_The problem_
Reproduce precisely the lines of the listing below, starting with the line that contains "Forall (λ i, iface_score i <= iface_score iface)%Z post)." and stopping after the line that contains "pose proof (firstIPv4_not_loopback"; include nothing else.

_Exercise data_
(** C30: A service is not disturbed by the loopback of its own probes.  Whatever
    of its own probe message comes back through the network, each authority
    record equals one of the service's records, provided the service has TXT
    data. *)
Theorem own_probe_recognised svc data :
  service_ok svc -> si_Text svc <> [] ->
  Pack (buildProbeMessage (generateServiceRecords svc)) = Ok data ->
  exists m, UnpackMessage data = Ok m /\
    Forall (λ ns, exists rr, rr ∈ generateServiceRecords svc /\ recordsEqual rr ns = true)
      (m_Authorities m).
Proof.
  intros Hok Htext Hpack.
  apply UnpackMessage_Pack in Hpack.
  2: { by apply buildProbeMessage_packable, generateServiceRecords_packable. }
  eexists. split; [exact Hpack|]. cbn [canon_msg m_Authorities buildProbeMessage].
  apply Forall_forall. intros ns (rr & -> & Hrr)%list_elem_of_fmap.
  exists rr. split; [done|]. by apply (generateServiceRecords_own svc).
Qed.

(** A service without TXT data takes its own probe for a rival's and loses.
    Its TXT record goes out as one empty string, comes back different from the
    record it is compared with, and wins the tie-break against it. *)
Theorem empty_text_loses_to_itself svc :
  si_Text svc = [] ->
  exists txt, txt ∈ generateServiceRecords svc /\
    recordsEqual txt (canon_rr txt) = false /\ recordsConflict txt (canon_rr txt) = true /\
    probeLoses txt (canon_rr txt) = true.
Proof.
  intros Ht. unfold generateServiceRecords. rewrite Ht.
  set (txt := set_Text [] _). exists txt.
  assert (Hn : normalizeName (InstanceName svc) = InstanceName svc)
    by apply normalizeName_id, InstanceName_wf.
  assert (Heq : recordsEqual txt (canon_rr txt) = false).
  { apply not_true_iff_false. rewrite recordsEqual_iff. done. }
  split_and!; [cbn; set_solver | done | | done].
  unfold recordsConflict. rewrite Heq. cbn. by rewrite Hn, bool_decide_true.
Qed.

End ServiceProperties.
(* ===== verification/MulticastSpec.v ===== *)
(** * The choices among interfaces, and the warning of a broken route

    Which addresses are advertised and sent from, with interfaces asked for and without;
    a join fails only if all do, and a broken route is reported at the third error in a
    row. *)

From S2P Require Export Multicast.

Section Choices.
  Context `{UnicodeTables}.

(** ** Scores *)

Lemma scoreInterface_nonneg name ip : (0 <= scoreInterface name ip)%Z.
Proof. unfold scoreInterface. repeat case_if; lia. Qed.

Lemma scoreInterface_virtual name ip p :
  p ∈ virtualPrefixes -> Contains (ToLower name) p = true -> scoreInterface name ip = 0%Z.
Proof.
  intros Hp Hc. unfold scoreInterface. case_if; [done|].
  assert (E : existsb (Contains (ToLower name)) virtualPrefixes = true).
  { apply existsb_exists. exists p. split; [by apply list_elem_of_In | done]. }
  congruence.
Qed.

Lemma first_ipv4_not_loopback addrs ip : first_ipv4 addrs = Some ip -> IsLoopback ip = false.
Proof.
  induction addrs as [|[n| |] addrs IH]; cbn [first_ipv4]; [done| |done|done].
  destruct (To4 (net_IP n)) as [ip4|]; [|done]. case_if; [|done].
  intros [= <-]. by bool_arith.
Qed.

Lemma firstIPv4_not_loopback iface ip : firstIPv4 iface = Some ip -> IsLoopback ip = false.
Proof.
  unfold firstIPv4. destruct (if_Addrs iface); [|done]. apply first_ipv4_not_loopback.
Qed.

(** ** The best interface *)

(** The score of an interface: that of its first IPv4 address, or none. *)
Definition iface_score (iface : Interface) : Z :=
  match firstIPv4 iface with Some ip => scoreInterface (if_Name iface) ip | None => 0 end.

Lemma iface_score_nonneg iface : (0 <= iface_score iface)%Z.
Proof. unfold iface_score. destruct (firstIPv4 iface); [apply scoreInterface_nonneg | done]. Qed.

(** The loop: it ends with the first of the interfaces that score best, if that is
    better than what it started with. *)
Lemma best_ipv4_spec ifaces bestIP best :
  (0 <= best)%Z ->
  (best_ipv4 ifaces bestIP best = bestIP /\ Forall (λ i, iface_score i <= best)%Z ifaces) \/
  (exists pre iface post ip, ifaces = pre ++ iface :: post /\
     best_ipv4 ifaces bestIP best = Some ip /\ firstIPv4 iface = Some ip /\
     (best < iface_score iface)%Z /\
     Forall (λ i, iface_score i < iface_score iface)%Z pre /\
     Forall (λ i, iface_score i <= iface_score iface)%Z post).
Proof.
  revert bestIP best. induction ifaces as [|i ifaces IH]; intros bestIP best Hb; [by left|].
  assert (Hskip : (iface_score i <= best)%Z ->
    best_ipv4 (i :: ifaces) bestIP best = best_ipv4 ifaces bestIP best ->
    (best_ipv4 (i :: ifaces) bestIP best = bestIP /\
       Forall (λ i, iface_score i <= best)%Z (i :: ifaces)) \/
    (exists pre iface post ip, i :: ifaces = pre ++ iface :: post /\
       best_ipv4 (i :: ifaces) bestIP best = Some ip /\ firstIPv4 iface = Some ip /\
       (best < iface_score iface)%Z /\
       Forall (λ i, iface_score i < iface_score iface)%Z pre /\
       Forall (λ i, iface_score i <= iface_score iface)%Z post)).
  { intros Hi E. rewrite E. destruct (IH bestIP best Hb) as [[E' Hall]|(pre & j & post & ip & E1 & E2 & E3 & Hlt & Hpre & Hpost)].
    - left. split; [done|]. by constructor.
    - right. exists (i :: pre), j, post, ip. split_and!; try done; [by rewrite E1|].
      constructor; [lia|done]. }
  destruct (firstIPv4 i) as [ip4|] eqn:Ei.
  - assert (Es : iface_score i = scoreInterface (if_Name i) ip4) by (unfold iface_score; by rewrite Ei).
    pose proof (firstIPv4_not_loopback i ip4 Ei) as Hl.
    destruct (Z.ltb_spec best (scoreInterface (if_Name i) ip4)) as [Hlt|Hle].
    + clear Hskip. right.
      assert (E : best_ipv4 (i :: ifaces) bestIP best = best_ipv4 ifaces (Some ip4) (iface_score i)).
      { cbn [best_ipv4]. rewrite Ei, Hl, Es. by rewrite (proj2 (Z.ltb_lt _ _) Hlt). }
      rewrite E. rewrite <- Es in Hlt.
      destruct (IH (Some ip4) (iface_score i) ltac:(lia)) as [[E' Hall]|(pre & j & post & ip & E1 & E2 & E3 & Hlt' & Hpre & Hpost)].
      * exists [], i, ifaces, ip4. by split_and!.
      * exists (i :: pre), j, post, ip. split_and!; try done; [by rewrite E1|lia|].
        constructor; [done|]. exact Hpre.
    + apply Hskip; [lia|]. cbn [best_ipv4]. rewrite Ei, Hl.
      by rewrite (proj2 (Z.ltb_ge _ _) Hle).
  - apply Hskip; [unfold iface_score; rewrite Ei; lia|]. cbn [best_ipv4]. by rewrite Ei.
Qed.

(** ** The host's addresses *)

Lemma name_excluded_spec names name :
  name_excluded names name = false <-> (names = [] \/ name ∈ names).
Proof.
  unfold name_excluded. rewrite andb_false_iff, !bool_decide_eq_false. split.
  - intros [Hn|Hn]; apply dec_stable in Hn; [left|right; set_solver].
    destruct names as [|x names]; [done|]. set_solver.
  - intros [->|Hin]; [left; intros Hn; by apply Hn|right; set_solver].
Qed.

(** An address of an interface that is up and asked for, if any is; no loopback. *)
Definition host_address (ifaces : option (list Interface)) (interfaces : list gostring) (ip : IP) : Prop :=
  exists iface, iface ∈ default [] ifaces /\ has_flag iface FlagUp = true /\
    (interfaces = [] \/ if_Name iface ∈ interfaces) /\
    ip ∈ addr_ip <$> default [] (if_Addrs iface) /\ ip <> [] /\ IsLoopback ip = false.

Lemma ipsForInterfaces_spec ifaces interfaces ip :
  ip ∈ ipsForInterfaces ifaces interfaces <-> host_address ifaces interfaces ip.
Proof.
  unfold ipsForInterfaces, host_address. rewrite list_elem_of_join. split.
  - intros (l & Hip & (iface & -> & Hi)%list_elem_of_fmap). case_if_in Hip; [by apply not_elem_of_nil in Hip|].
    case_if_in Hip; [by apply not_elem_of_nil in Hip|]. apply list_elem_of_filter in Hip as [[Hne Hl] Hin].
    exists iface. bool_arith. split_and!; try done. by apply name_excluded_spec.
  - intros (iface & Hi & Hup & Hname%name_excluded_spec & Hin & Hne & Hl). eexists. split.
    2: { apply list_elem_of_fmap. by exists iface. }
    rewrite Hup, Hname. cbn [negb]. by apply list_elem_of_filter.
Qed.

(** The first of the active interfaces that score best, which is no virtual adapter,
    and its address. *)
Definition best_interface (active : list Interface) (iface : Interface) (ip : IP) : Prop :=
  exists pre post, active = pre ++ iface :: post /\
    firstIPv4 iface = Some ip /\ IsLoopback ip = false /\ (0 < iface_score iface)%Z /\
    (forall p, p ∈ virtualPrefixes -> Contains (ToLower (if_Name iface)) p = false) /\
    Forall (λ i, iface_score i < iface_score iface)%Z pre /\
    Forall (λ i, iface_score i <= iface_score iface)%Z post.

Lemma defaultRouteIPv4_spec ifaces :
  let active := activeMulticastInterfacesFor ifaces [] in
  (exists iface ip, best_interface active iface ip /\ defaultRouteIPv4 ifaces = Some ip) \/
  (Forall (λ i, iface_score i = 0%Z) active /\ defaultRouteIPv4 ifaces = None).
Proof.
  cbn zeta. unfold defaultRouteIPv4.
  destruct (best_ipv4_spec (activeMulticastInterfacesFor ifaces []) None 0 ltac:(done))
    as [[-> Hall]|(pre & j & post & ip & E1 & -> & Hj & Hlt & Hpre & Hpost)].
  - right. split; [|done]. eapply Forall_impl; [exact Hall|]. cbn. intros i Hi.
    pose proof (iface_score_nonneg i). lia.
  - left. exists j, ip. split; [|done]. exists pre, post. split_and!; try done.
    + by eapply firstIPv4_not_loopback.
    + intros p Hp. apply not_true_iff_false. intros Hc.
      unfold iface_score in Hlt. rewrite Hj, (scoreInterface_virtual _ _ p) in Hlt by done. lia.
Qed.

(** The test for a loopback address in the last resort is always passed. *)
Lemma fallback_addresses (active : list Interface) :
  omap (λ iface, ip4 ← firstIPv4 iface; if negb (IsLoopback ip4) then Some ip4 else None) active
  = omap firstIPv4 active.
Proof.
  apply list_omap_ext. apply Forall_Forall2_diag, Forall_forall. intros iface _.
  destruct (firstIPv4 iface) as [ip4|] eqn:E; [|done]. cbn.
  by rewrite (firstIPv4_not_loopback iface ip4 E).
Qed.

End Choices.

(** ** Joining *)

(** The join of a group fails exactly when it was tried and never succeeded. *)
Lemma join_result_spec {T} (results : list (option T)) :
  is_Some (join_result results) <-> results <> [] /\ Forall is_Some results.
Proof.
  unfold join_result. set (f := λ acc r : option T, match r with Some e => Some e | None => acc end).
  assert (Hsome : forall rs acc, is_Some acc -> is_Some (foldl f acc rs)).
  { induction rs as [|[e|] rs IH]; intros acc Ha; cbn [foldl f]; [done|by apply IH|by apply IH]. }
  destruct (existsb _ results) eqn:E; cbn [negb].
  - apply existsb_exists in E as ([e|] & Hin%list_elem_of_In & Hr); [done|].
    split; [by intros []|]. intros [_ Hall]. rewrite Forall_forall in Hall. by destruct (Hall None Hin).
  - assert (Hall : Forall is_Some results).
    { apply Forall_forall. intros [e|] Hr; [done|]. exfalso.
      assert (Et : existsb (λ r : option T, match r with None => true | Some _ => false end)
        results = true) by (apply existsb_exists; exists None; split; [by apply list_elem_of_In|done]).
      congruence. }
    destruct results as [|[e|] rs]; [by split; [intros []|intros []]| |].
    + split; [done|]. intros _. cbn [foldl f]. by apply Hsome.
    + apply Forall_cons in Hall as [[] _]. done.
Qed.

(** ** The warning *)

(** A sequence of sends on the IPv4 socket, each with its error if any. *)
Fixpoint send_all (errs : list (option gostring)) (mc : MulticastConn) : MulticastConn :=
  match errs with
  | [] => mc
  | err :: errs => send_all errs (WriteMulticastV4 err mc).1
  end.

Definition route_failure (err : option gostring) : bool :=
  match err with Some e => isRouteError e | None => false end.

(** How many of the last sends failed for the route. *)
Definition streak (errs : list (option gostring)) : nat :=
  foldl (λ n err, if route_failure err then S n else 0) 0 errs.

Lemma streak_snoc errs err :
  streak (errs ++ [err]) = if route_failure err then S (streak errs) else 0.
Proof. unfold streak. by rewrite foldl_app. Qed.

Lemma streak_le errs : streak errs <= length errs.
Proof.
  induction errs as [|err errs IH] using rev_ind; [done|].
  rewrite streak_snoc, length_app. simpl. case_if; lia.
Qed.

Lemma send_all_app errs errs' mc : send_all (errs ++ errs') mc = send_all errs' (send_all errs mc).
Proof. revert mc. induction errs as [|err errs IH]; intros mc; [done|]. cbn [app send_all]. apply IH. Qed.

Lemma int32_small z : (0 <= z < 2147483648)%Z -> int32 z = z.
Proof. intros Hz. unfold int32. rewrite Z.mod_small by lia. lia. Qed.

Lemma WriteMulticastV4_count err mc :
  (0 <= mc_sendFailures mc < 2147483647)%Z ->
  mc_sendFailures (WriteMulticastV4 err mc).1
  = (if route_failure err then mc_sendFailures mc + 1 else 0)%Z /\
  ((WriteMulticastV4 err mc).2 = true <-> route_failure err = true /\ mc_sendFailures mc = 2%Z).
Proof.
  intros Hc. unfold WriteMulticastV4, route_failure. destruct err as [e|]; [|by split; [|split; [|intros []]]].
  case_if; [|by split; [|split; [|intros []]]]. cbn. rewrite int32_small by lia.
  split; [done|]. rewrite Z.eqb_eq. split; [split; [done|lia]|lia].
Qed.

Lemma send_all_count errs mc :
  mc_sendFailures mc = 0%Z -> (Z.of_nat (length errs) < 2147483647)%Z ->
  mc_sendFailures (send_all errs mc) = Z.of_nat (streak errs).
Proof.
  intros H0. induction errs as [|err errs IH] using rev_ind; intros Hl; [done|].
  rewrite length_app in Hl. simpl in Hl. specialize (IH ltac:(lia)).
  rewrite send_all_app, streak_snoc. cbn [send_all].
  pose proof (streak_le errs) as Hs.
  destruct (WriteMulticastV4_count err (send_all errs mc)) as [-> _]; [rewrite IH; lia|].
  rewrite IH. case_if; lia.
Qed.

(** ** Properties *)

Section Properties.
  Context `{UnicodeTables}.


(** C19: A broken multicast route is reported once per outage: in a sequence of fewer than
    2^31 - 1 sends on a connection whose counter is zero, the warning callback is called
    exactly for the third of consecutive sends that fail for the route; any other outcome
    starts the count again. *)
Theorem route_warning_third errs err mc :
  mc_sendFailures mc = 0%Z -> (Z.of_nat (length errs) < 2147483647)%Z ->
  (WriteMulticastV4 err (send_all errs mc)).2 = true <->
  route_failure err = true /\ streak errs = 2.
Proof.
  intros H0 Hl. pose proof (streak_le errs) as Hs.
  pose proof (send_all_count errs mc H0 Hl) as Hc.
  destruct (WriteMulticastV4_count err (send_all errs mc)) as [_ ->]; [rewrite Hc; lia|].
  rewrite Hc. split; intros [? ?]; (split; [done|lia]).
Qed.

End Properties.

_Written response_
     Forall (λ i, iface_score i <= iface_score iface)%Z post).
Proof.
  revert bestIP best. induction ifaces as [|i ifaces IH]; intros bestIP best Hb; [by left|].
  assert (Hskip : (iface_score i <= best)%Z ->
    best_ipv4 (i :: ifaces) bestIP best = best_ipv4 ifaces bestIP best ->
    (best_ipv4 (i :: ifaces) bestIP best = bestIP /\
       Forall (λ i, iface_score i <= best)%Z (i :: ifaces)) \/
    (exists pre iface post ip, i :: ifaces = pre ++ iface :: post /\
       best_ipv4 (i :: ifaces) bestIP best = Some ip /\ firstIPv4 iface = Some ip /\
       (best < iface_score iface)%Z /\
       Forall (λ i, iface_score i < iface_score iface)%Z pre /\
       Forall (λ i, iface_score i <= iface_score iface)%Z post)).
  { intros Hi E. rewrite E. destruct (IH bestIP best Hb) as [[E' Hall]|(pre & j & post & ip & E1 & E2 & E3 & Hlt & Hpre & Hpost)].
    - left. split; [done|]. by constructor.
    - right. exists (i :: pre), j, post, ip. split_and!; try done; [by rewrite E1|].
      constructor; [lia|done]. }
  destruct (firstIPv4 i) as [ip4|] eqn:Ei.
  - assert (Es : iface_score i = scoreInterface (if_Name i) ip4) by (unfold iface_score; by rewrite Ei).
    pose proof (firstIPv4_not_loopback i ip4 Ei) as Hl.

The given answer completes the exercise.